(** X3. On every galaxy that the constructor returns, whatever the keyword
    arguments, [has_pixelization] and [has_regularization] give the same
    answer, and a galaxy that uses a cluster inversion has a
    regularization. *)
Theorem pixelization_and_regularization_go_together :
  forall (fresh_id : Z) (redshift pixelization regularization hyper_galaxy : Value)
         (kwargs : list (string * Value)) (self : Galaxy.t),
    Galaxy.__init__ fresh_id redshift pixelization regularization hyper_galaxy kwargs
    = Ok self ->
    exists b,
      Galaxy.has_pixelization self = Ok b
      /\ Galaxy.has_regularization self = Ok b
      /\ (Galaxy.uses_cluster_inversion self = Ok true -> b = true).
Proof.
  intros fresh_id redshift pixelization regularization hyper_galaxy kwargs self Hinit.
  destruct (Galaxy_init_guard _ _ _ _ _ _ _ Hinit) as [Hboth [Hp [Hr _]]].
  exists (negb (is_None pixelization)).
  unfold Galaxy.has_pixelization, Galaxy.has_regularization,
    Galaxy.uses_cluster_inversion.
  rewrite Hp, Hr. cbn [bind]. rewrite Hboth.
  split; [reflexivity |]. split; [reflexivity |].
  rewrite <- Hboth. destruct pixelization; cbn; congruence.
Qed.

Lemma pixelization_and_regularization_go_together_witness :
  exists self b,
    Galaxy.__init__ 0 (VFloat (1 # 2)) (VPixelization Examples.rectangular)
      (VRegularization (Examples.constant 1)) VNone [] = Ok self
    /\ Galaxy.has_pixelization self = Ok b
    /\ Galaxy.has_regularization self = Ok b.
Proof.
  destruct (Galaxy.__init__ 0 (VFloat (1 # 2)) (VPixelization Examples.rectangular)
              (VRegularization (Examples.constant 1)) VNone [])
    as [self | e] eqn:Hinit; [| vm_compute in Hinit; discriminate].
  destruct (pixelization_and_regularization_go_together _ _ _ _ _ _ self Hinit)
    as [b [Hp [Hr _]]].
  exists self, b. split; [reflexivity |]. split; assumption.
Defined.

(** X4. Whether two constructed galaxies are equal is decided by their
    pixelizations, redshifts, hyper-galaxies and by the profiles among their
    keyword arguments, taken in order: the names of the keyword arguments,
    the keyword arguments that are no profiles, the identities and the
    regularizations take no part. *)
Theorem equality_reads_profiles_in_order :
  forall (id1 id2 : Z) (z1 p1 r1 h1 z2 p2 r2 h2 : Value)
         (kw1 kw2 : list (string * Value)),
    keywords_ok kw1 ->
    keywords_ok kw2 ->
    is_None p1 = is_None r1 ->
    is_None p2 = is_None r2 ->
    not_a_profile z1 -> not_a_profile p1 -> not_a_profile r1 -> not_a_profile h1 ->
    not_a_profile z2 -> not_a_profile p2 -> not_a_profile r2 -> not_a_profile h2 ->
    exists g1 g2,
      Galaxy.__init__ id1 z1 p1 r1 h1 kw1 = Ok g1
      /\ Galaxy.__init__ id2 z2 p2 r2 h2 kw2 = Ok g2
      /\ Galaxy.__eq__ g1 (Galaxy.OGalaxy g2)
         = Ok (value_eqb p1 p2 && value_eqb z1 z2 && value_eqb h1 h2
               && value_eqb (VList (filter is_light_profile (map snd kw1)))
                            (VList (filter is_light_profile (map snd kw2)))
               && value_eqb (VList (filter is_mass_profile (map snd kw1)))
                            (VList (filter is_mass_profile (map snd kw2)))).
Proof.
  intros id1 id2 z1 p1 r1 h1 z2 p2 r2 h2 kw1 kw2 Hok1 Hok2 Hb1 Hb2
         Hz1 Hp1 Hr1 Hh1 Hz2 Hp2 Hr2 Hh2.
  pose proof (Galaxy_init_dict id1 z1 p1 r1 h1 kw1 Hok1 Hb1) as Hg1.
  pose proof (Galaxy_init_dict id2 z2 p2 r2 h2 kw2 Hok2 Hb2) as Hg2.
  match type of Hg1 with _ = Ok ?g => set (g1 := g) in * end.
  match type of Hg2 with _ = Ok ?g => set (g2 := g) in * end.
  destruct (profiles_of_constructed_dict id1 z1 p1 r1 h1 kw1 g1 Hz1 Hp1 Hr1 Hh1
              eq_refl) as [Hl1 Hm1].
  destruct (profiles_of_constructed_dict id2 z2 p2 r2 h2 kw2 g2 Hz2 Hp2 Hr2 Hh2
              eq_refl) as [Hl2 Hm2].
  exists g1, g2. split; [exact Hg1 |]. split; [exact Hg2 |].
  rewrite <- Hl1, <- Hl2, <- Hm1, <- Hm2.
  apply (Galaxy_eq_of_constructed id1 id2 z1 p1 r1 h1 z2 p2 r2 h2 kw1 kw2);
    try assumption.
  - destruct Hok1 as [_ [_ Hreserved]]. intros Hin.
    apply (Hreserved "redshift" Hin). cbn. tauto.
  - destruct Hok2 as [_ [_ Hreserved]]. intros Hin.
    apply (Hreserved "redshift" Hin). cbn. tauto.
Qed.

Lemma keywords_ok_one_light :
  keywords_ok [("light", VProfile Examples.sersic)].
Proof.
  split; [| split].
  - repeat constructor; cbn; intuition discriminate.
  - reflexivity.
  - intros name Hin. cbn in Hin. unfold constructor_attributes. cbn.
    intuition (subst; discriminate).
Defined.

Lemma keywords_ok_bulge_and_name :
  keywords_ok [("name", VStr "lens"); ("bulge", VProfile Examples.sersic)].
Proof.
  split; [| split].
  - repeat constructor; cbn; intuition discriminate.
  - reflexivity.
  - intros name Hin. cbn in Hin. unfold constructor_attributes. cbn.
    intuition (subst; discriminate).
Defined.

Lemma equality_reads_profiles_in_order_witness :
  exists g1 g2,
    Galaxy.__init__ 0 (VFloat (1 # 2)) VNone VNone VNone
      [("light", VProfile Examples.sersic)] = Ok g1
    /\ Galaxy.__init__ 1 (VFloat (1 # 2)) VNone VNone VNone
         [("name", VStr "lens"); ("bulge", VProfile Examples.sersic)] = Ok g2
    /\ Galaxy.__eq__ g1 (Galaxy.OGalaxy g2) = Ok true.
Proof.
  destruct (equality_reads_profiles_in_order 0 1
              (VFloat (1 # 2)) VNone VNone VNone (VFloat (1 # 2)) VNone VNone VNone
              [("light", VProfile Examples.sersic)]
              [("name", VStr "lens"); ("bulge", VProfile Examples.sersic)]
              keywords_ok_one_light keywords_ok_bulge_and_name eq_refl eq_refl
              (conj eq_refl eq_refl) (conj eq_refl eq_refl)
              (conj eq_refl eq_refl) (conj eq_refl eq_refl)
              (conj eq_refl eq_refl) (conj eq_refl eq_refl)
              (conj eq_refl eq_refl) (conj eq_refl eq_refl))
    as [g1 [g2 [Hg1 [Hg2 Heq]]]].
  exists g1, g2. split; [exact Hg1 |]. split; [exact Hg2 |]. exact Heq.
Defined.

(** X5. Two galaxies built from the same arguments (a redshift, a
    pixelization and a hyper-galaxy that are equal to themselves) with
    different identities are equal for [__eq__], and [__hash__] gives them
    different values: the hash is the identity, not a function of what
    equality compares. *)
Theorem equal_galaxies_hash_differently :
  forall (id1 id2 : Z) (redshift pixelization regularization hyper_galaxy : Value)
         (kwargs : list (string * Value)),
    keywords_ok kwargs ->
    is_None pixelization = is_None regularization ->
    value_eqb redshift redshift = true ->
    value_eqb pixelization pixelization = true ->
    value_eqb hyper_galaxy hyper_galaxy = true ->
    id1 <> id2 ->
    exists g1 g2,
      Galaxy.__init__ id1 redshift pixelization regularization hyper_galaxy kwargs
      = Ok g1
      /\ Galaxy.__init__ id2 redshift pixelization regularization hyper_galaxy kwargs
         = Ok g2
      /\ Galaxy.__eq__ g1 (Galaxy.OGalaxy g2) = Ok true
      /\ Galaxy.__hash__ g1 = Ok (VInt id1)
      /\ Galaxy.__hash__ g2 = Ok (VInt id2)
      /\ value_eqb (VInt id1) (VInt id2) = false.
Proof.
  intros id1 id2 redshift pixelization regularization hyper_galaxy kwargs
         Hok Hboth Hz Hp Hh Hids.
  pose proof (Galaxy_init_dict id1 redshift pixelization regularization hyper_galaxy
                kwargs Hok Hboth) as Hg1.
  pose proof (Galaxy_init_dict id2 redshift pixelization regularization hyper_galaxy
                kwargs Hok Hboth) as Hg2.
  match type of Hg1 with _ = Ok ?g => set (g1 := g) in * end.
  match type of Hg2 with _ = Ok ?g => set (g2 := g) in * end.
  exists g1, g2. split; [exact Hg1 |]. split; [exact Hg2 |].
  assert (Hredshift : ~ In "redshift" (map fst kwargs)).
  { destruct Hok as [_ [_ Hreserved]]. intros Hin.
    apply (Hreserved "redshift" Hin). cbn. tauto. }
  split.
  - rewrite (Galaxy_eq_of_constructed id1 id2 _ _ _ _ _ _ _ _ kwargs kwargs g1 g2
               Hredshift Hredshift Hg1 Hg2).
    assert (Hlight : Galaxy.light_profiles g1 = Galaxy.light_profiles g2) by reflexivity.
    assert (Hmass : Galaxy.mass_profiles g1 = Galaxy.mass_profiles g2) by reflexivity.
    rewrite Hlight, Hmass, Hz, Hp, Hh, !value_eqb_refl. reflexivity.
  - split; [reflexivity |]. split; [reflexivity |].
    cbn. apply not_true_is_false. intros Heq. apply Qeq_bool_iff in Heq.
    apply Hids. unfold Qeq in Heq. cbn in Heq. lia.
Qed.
◆ ◆ ◆
▸ **Task**: Report each line of the material above where the word "VPixelization" appears.

▸ **Result**:
    Galaxy.__init__ 0 (VFloat (1 # 2)) (VPixelization Examples.rectangular)
  destruct (Galaxy.__init__ 0 (VFloat (1 # 2)) (VPixelization Examples.rectangular)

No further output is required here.